Na-Gong

Written By GianCarlo Lobo

Photography By GianCarlo Lobo

In my piece, I tell the story of my immigrant grandfather, or my

Na-Gong, who first moved to America from Hong Kong, China when he attended Massachusetts Institute of Technology in the 1940s. To me, my Na-Gong’s story means a lot because it demonstrates the hardships of assimilating to somewhere new by remembering where you are from.

 

Like my Na-Gong, I came to college in Boston not knowing what to expect. Being from the West Coast, I had never experienced the tough-headed and strict culture which is Boston. I didn’t know what it meant to live in a new environment, one where people lack the unspoken love we on the West Coast have for our neighbors. My Na-Gong shared the same challenges I faced but on a much more intense scale.

 

During his transition to America in his early 20s, my Na-Gong did not know how to speak English. Caucasian-American students would often make fun of him for his ignorance and made racist remarks towards the kid fresh-off-the-boat (FOB). Ironically, my Na-Gong most probably arrived to Boston by boat and he fulfilled the stereotypical norm the majority of people had for international students of Chinese descent.

 

However, my Na-Gong does not tolerate scrutiny and he persisted. As a strong man, determined to make a name for himself, my Na-Gong joined the Hong Kong Club of MIT and earned a degree in manufacture engineering in order to grow our family’s company in the Chinese textile industry. At MIT, my Na-Gong befriended the few other students who came from Hong Kong as well and developed strong ties to fight institutional racism. In the process, my Na-Gong made a new life for himself and got to enjoy his new home despite the many hurdles he had to face.

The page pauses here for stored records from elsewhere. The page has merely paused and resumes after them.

Lemma handle_sessions_length cs : forall rs ts h g cs' h' g' outs,
  handle_sessions checksum md5 rmatch rreplace junk sha1 users after_free admin_COM_QUERY G cs rs ts h g = Some (cs', h', g', outs) ->
  length cs' = length cs.
Proof.
  induction cs as [|[id c] cs IH]; intros rs ts h g cs' h' g' outs H; cbn [handle_sessions] in H; [by simplify_eq|].
  destruct (healthy (sess c)).
  - destruct ts as [|t ts]; [done|]. apply bind_inv in H as ([c1 rs1] & _ & H). apply bind_inv in H as ([[[c2 h2] g2] o2] & _ & H).
    apply bind_inv in H as ([[[cs3 h3] g3] o3] & Hr & H). simplify_eq. simpl. by erewrite IH.
  - apply bind_inv in H as ([[[cs3 h3] g3] o3] & Hr & H). simplify_eq. simpl. by erewrite IH.
Qed.

Lemma accept_client_ok adm a th w th' w' : accept_client junk G sv adm a th w = Some (th', w') ->
  (length (sessions th') <= S (length (sessions th)))%nat /\ max_fds th' = max_fds th /\ t_admin th' = t_admin th /\
  (Forall is_healthy (sessions th) -> Forall is_healthy (sessions th')).
Proof.
  unfold accept_client. intros H. destruct a as [a|]; [|simplify_eq; by split_and!; [lia|..]].
  destruct (0 <? ac_fd a); [|simplify_eq; by split_and!; [lia|..]].
  unfold send_auth_pkt in H. apply bind_inv in H as (s & Hs & H). apply bind_inv in Hs as ([p sb] & _ & Hs). simplify_eq.
  cbn. rewrite length_app. split_and!; [simpl; lia|done|done|]. intros Hh. apply Forall_app. split; [done|]. by apply Forall_singleton.
Qed.

Lemma thread_turn_ok e th w th' w' outs :
  thread_ok th -> thread_turn checksum md5 rmatch rreplace junk sha1 users after_free admin_COM_QUERY G sv mysql_maintenance_timeout e th w = Some (th', w', outs) ->
  thread_ok th' /\ t_admin th' = t_admin th.
Proof.
  intros [Hroom Hh] H. unfold MAX_FDS_PER_SESSION in Hroom. unfold thread_turn in H. apply bind_inv in H as ([cs fds] & Hc & H). apply collect_length in Hc.
  apply bind_inv in H as ([th1 w1] & Hm & H). apply maintenance_frame in Hm as (Hm1 & Hm2 & Hm3).
  assert (length (sessions th1) = length (sessions th) /\ max_fds th1 = max_fds th /\ t_admin th1 = t_admin th) as (Hl1 & Hx1 & Hk1).
  { rewrite Hm1, Hm2, Hm3. unfold receive_command. destruct (e_command e) as [[? ?]|]; [destruct (_ && _)|]; by rewrite <- Hc. }
  apply bind_inv in H as ([[[cs2 h2] g2] o2] & Hs & H). apply handle_sessions_length in Hs.
  apply bind_inv in H as ([th3 w3] & Ha3 & H). apply bind_inv in H as ([th4 w4] & Ha4 & H).
  apply accept_client_ok in Ha3 as (L3 & X3 & A3 & H3). cbn [sessions max_fds t_admin upd thread_eta] in *.
  pose proof (drop_unhealthy_filter cs2) as Hd. pose proof (Permutation_length Hd) as Hdl. pose proof (length_filter is_healthy cs2) as Hfl.
  assert (Forall is_healthy (sessions th3)) as Hh3.
  { apply H3. rewrite Hd. apply Forall_forall. intros x Hx. by apply list_elem_of_filter in Hx as [? _]. }
  assert ((length (sessions th4) <= S (length (sessions th3)))%nat /\ max_fds th4 = max_fds th3 /\ t_admin th4 = t_admin th3 /\ Forall is_healthy (sessions th4))
    as (L4 & X4 & K4 & Hh4).
  { destruct (t_admin th3 =? 0); [apply accept_client_ok in Ha4 as (? & ? & ? & ?); auto|simplify_eq; split_and!; auto]. }
  simplify_eq. split; [|cbn; congruence]. constructor; cbn [sessions max_fds upd thread_eta]; [|done].
  unfold grow_fds, MAX_FDS_PER_SESSION, MIN_FDS_PER_THREAD. destruct (Z.ltb_spec (max_fds th4) ((Z.of_nat (length (sessions th4)) + 10) * 2)); lia.
Qed.

(** The states of thread [thread_id]; between two of its turns the other threads may change the shared state. *)
Inductive thread_reach (mysql_threads thread_id : Z) : thread -> Prop :=
  | reach_start : thread_reach mysql_threads thread_id (thread_start mysql_threads thread_id)
  | reach_turn e th w th' w' outs :
      thread_reach mysql_threads thread_id th ->
      thread_turn checksum md5 rmatch rreplace junk sha1 users after_free admin_COM_QUERY G sv mysql_maintenance_timeout e th w = Some (th', w', outs) ->
      thread_reach mysql_threads thread_id th'.

Lemma thread_reach_ok n i th : thread_reach n i th -> thread_ok th /\ t_admin th = thread_kind n i.
Proof.
  induction 1 as [|e th w th' w' outs _ [IH IHk] Ht].
  - split; [|done]. split; [vm_compute; discriminate|by apply Forall_nil_2].
  - destruct (thread_turn_ok _ _ _ _ _ _ IH Ht) as [Hok Hk]. split; [done|congruence].
Qed.

Lemma listen_fds_length tcp unix adm mon fdIn n i : 0 <= i < n + 2 -> length fdIn = Z.to_nat n ->
  exists l, listen_fds tcp unix adm mon fdIn (thread_kind n i) i = Some l /\ Z.of_nat (length l) = first_fd (thread_kind n i).
Proof.
  intros Hi Hl. unfold listen_fds, first_fd, thread_kind. destruct (Z.leb_spec n i).
  - destruct (Z.eqb_spec (i + 1 - n) 0); [lia|]. destruct (_ =? 1); [by eexists|]. by destruct (_ =? 2); eexists.
  - cbn [Z.eqb]. destruct (lookup_lt_is_Some_2 fdIn (Z.to_nat i)) as [x ->]; [lia|]. by eexists.
Qed.

End TurnInvariant.

(** C22: the array of descriptors never overflows and no closed session is kept.  In every state that a thread reaches from its start, by turns that read, write, drop and accept
    sessions while other threads change what they share, the descriptors of the listening sockets and two for each session fit into the array, so that collecting the descriptors
    succeeds whenever each session can be prepared, and all sessions are healthy; and the first entries of the array are the sockets of this kind of thread. *)
Theorem thread_turn_invariant checksum md5 rmatch rreplace junk sha1 users after_free admin_query G sv timeout n i th :
  thread_reach checksum md5 rmatch rreplace junk sha1 users after_free admin_query G sv timeout n i th ->
  thread_ok th /\
  ((forall x, x ∈ sessions th -> is_Some (prepare x.2)) -> is_Some (collect (max_fds th) (first_fd (t_admin th)) (sessions th))) /\
  (forall tcp unix adm mon fdIn, 0 <= i < n + 2 -> length fdIn = Z.to_nat n ->
     exists l, listen_fds tcp unix adm mon fdIn (t_admin th) i = Some l /\ Z.of_nat (length l) = first_fd (t_admin th)).
Proof.
  intros [Hok Hk]%thread_reach_ok. split; [done|]. split; [|rewrite Hk; intros; by apply listen_fds_length].
  destruct Hok as [Hroom _]. unfold MAX_FDS_PER_SESSION in Hroom. intros Hp.
  destruct (collect_fits (max_fds th) (sessions th) (first_fd (t_admin th))) as (cs & fds & -> & _); [|auto|done].
  unfold first_fd. destruct (_ =? _); lia.
Qed.

(** Thread 0 of 2, after it accepted a client. *)
Definition sample_accept : events_in := mkEvents None [] (mkClock 0 0) [] (Some (mkAccept 7 1 1 2 3)) None.
Definition sample_server_vars : glovars_server := mkServerVars 10 (c_lit "5.1.30") 0 8 2.

Definition sample_pair : thread := (thread_start 2 0) <| sessions := [(1%nat, sample_greeted); (2%nat, sample_new)] |>.
Definition sample_ready : events_in := mkEvents None [1; 4] (mkClock 0 0) [] None None.

Lemma poll_results_delivered_witness :
  exists cs fds cs', collect (max_fds sample_pair) 3 (sessions sample_pair) = Some (cs, fds) /\
    healthy_entries cs' = [mkPollfd 7 POLLIN 1; mkPollfd 7 (Z.lor POLLIN POLLOUT) 4].
Proof.
  destruct (collect (max_fds sample_pair) 3 (sessions sample_pair)) as [[cs fds]|] eqn:E; [|vm_compute in E; discriminate E].
  assert (fds = [mkPollfd 7 POLLIN 0; mkPollfd 7 (Z.lor POLLIN POLLOUT) 0]) as -> by (vm_compute in E; injection E as _ <-; reflexivity).
  assert (maintenance (fun d => d) (fun _ => Byte.x00) sample_glovars (mkClock 0 0) (sample_pair <| sessions := cs |>) (mkWorld sample_shared (mkReg [] 0) []) =
    Some (sample_pair <| sessions := cs |>, mkWorld sample_shared (mkReg [] 0) [])) as Hm by (by apply maintenance_off).
  destruct (poll_results_delivered (fun d => d) (fun d => d) (fun _ _ => false) (fun _ _ => None) (fun _ => Byte.x00) toy_sha1 toy_users
      (fun d => d) (fun _ s h => Some (s, h)) sample_glovars sample_server_vars 0 sample_ready sample_pair (mkWorld sample_shared (mkReg [] 0) []) cs _
      (sample_pair <| sessions := cs |>) (mkWorld sample_shared (mkReg [] 0) []) E eq_refl Hm)
    as (cs' & _ & He & _); [vm_compute in E; injection E as <-; reflexivity|].
  exists cs. do 2 eexists. split; [reflexivity|exact He].
Defined.

Lemma thread_turn_invariant_witness :
  exists th, length (sessions th) = 1%nat /\ is_Some (collect (max_fds th) (first_fd (t_admin th)) (sessions th)).
Proof.
  destruct (thread_turn (fun d => d) (fun d => d) (fun _ _ => false) (fun _ _ => None) (fun _ => Byte.x00) toy_sha1 toy_users
      (fun d => d) (fun _ s h => Some (s, h)) sample_glovars sample_server_vars 0 sample_accept (thread_start 2 0) (mkWorld sample_shared (mkReg [] 0) []))
    as [[[th w] outs]|] eqn:E; [|vm_compute in E; discriminate E].
  destruct (thread_turn_invariant (fun d => d) (fun d => d) (fun _ _ => false) (fun _ _ => None) (fun _ => Byte.x00) toy_sha1 toy_users
      (fun d => d) (fun _ s h => Some (s, h)) sample_glovars sample_server_vars 0 2 0 th) as (_ & Hc & _).
  - eapply reach_turn; [apply reach_start|exact E].
  - exists th. vm_compute in E. injection E as <- _ _. split; [reflexivity|]. apply Hc. intros x Hx. apply list_elem_of_singleton in Hx as ->.
    vm_compute. by eexists.
Defined.

(** Closing a session between [poll] and the handling of the sessions, as the removal of servers does, misdirects the results:
    the closed session is skipped but its entry is not, so that the next session is handed the descriptor and the events of
    the closed one. *)
Theorem closing_misdirects_poll ia a closed ib b rest va vb rs :
  healthy (sess a) = true -> healthy (sess b) = true -> nfds (sess a) = 1 -> nfds (sess b) = 1 ->
  asks (fds0 a) = true -> asks (fds0 b) = true -> healthy (sess closed) = false ->
  answered (healthy_entries ((ia, a) :: (ib, b) :: rest)) (va :: vb :: rs) =
    (fds0 a) <| revents := va |> :: (fds0 b) <| revents := vb |> :: answered (healthy_entries rest) rs /\
  scatter_all [(ia, closed); (ib, b)] (answered (healthy_entries ((ia, a) :: (ib, b) :: rest)) (va :: vb :: rs)) =
    Some ([(ia, closed); (ib, b <| fds0 := (fds0 a) <| revents := va |> |>)],
          (fds0 b) <| revents := vb |> :: answered (healthy_entries rest) rs).
Proof.
  intros Ha Hb Na Nb Qa Qb Hc.
  assert (answered (healthy_entries ((ia, a) :: (ib, b) :: rest)) (va :: vb :: rs) =
    (fds0 a) <| revents := va |> :: (fds0 b) <| revents := vb |> :: answered (healthy_entries rest) rs) as ->.
  { change (healthy_entries ((ia, a) :: (ib, b) :: rest)) with
      ((if healthy (sess a) then entries a else []) ++ (if healthy (sess b) then entries b else []) ++ healthy_entries rest).
    rewrite Ha, Hb. unfold entries. by rewrite Na, Nb, Qa, Qb. }
  split; [done|]. cbn [scatter_all]. rewrite Hc, Hb. unfold scatter. rewrite Qb, Nb. by destruct b.
Qed.

Lemma closing_misdirects_poll_witness :
  exists cs rs, scatter_all [(1%nat, sample_greeted <| sess := (sess sample_greeted) <| healthy := false |> |>); (2%nat, sample_new <| fds0 := mkPollfd 8 POLLIN 0 |>)]
      [mkPollfd 7 POLLIN POLLIN; mkPollfd 8 POLLIN 0] = Some (cs, rs) /\
    (fun x => pfd (fds0 x.2)) <$> cs = [7; 7].
Proof.
  destruct (closing_misdirects_poll 1 sample_greeted (sample_greeted <| sess := (sess sample_greeted) <| healthy := false |> |>) 2
    (sample_new <| fds0 := mkPollfd 8 POLLIN 0 |>) [] POLLIN 0 []) as [E1 E2]; [reflexivity..|].
  rewrite E1 in E2. do 2 eexists. split; [exact E2|reflexivity].
Defined.
(** Everything up to the servers and the users, which decide about the rest. *)
Lemma start_prefix : has_group gkf "global" = true -> has_group gkf "mysql users" = true -> exists p1,
  loaded (variables p1) /\ servers_reset p1 /\ p_connpools p1 = [] /\ variables p1 !! "fdb_system_var.hash_expire_max"%string = Some (VInt 315360000) /\
  p_rules p1 = Some [] /\
  start = (p ← (p ← load_mysql_servers_list_from_file answer gkf p1; load_mysql_users_from_file gkf p);
           p ← limit_purge_loop p; Done (0, p)).
Proof.
  intros Hg Hu. unfold init_global_variables. rewrite Hg, Hu. cbn [negb]. destruct (debug_section_spec gkf text p Hdebug) as [ls ->].
  rewrite done_bind, Z.eqb_refl.
  destruct (process_table_spec nprocs setrlimit gkf Hprocs Hlimit ((fixed_variables (p <| gdbg_lvl := ls |>)) <| p_rules := init_gloQR |>))
    as (p1 & Hrun & Hs & Hl & Hx & Hr & Hc).
  exists p1. rewrite Hrun, done_bind. split; [exact Hl|]. split; [exact Hr|]. split; [exact Hc|]. split; [clear Hrun|split; [clear Hrun|reflexivity]].
  - rewrite Hx; [destruct (fixed_expire (p <| gdbg_lvl := ls |>) init_gloQR) as [m ->]; apply lookup_insert_eq|]. apply (bool_decide_eq_true_1 _). vm_compute. reflexivity.
  - destruct Hs as (_ & _ & _ & Hs & _). rewrite Hs. by destruct (fixed_variables _).
Qed.

Lemma load_servers_list_spec p1 : servers_reset p1 -> has_key gkf "mysql" "mysql_servers" = true -> exists g ro,
  load_mysql_servers_list_from_file answer gkf p1 = Done (p1 <| mysql_use_masters_for_reads := ro |> <| p_servers := g |>) /\
  hostgroups g = hostgroups (p_servers p1).
Proof.
  intros (n & _ & Hsv & _) Hk. unfold load_mysql_servers_list_from_file. rewrite Hk.
  set (q := if has_key gkf "mysql" "mysql_use_masters_for_reads" && _ then _ else _).
  assert (exists ro, q = p1 <| mysql_use_masters_for_reads := ro |>) as [ro Hq].
  { subst q. destruct (_ && _); eexists; reflexivity. }
  assert (p_servers q = p_servers p1) as Hps by (rewrite Hq; reflexivity).
  destruct (load_servers_spec answer (get_string_list gkf "mysql" "mysql_servers") (p_servers q) Hprobe Hlist) as (g & Hrun & Hh & _).
  { rewrite Hps, Hsv. split; constructor. }
  exists g, ro. rewrite Hrun. cbn [mbind ending_bind]. rewrite Hq, <- Hps. done.
Qed.

Lemma loaded_purge p1 : loaded (variables p1) -> exists l t,
  int_at (variables p1) "fdb_system_var.hash_purge_loop" = Some l /\ int_at (variables p1) "fdb_system_var.hash_purge_time" = Some t.
Proof.
  intros Hl.
  destruct (loaded_int nprocs gkf (variables p1) "fdb_system_var.hash_purge_loop" _ Hl ltac:(vm_compute; reflexivity) ltac:(discriminate) ltac:(reflexivity)) as (l & -> & _).
  destruct (loaded_int nprocs gkf (variables p1) "fdb_system_var.hash_purge_time" _ Hl ltac:(vm_compute; reflexivity) ltac:(discriminate) ltac:(reflexivity)) as (t & -> & _).
  eauto.
Qed.



Lemma load_users_total p1 : usable gkf -> exists p2, load_mysql_users_from_file gkf p1 = Done p2 /\ same_but_users p1 p2 /\
  forall u pass, p_usernames p2 !! u = Some pass <->
    exists k, k ∈ get_keys gkf "mysql users" /\ u = c_lit k /\ get_string gkf "mysql users" k = Some pass.
Proof.
  intros Hus. pose proof (us_passwords _ Hus) as Hpw. pose proof (us_users _ Hus) as Hne. unfold load_mysql_users_from_file.
  destruct (load_users_spec gkf (get_keys gkf "mysql users") (p1 <| mysql_users_name := [] |> <| mysql_users_pass := [] |> <| p_usernames := ∅ |>) Hpw)
    as (p2 & Hrun & Hs & _ & Hu).
  exists p2. split; [by destruct (get_keys gkf "mysql users")|]. split; [unfold same_but_users in *; rewrite Hs; by destruct p1|].
  intros u pass. rewrite Hu. destruct (decide _) as [Hin|Hnin].
  - apply list_elem_of_fmap in Hin as (k & -> & Hin). unfold c_lit. rewrite String.string_of_list_byte_of_string. split.
    + intros H. by exists k.
    + intros (k' & _ & E & H). apply c_lit_inj in E as <-. done.
  - split; [intros H; change ((∅ : gmap (list byte) (list byte)) !! u = Some pass) in H; by rewrite lookup_empty in H|].
    intros (k & Hin & -> & _). destruct Hnin. by apply list_elem_of_fmap_2.
Qed.


Lemma start_spec : usable gkf -> exists p' n l t,
  start = Done (0, p') /\
  int_at (variables p') "glovars.mysql_hostgroups" = Some n /\ hostgroups (p_servers p') = replicate (Z.to_nat n) [] /\
  int_at (variables p') "fdb_system_var.hash_purge_loop" = Some l /\ int_at (variables p') "fdb_system_var.hash_purge_time" = Some t /\ l <= t /\
  (forall e, e ∈ glo_entries -> arg_data e <> "fdb_system_var.hash_purge_loop"%string ->
     exists v, variables p' !! arg_data e = Some v /\ value_ok nprocs gkf e v) /\
  variables p' !! "fdb_system_var.hash_expire_max"%string = Some (VInt 315360000) /\
  p_rules p' = Some [] /\ p_connpools p' = [] /\ p_reg p' = mkReg [] 0 /\
  forall u pass, p_usernames p' !! u = Some pass <->
    exists k, k ∈ get_keys gkf "mysql users" /\ u = c_lit k /\ get_string gkf "mysql users" k = Some pass.
Proof.
  intros Hus. destruct (start_prefix (us_global _ Hus) (us_users_group _ Hus)) as (p1 & Hl & Hr & Hc & Hx & Hq & ->).
  destruct (load_servers_list_spec p1 Hr (us_servers _ Hus)) as (g & ro & -> & Hg). rewrite done_bind.
  set (p2 := p1 <| mysql_use_masters_for_reads := ro |> <| p_servers := g |>).
  destruct (load_users_total p2 Hus) as (p3 & -> & Hs3 & Hu3). rewrite done_bind.
  destruct (loaded_purge p1 Hl) as (l & t & Hlo & Hti).
  assert (variables p3 = variables p1) as Hv3 by (rewrite Hs3; reflexivity).
  destruct (limit_purge_loop_spec p3 l t) as (p4 & -> & Hv4 & Hpl & Hs4); [by rewrite Hv3..|]. rewrite done_bind.
  destruct Hr as (n & Hn & Hsv & Hreg).
  assert (forall x, x <> "fdb_system_var.hash_purge_loop"%string -> int_at (variables p4) x = int_at (variables p1) x) as Hint
    by (intros x Hx'; unfold int_at; by rewrite Hv4, Hv3).
  exists p4, n, (l `min` t), t. split; [done|]. split; [rewrite Hint by discriminate; exact Hn|].
  split; [rewrite Hs4, Hs3; change (hostgroups g = replicate (Z.to_nat n) []); rewrite Hg, Hsv; reflexivity|].
  split; [exact Hpl|]. split; [rewrite Hint by discriminate; exact Hti|]. split; [lia|]. split.
  - intros e He Hne. rewrite Hv4, Hv3 by done. apply Hl, He.
  - split; [rewrite Hv4, Hv3 by discriminate; exact Hx|]. rewrite Hs4, Hs3. split; [exact Hq|]. split; [exact Hc|]. split; [exact Hreg|]. exact Hu3.
Qed.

In homage to my Na-Gong, I wanted to commemorate his courage of moving to a new world to provide for his family. In my work, I styled my subject with pieces which were all taken directly from my Na-Gong’s wardrobe. Each garment was worn when my Na-Gong went to college in the 1940s and all of them represent the cities of Hong Kong and Macau. Today, I wear mostly my Na-Gong’s hand-me-downs and they all fit me perfectly.

 

In short, I want to tell the story of my Na-Gong moving to America because in many ways, I find myself retelling his story through my own life. As a Chinese-American who grew up in a predominantly white community, I never celebrated my culture because I didn’t ever had anyone who resemble me to teach me it. As a result, I used to deter from my cultural history and wished I was white. In addition, when I first came to BU, I was perplexed on how many students there were of Chinese descent. Again, I faced cultural shock and struggled to adapt. Today, however, I love celebrating where I am from because that is what got me to where I am. I deeply appreciate my Na-Gong’s story and our shared Southern Chinese heritage because if I did not, I would not have multi-cultural identity I have today. That being said, in homage to my Na-Gong who went to college in Boston and who is about to turn 98 years old this December, Sankofa Na-Gong. This one is for you.

 

As a photographer, I look to capture the truth behind the mundane. Life is filled with so many great moments, yet many are left forgotten. My goal is to highlight these moments and celebrate the times in our day to day life which we tend not to remember.

 

My hope is that one day, my audiences will develop the patience to appreciate the small but special moments in their own lives, and perhaps seek to preserve them like me. Only then, once members of the new school of society can stop to understand and appreciate the world around them, we may revisit our roots and internalize where we are from in order to move forward. In doing so, individuals may immortalize themselves through mindfulness and have something to look back on in a future time. Like the romantics during the Italian Renaissance, maybe we too can beautify the mundane and thus have something of the past to remember. 

 

I believe small moments like the ones I seek to capture are precious and can sometimes be the most significant opportunities for internal growth. Life is not always about focusing on our future goals. Life is about enjoying the imperfections of the now, remembering the lessons of yesterday, and suffering as we move forward. Therefore, let us take a minute to reflect and understand where we are in this very moment because the power of now is strong.

Hello! My name is GianCarlo Manolo Lobo and I am an American-born-Chinese (ABC) from the Bay Area, CA. I grew up as the overweight little brother you see in archetypal families, the type of kid who got made fun of a lot, and, as a result, developed a socially awkward personality. Despite my messy black hair, huge ears, and embarrassingly magnified plastic blue-rimmed glasses, my subpar social cues allowed me to have a very curious view of the world. Today, I tend to observe moments that manifest around me. I keep still and wait until I find a moment to latch onto and make my presence known. That is why I love photography, it allows me to observe and wait to speak only when it counts. Aside from photography, I am an undergraduate student at Boston University studying Mass Communication, Political Science and French.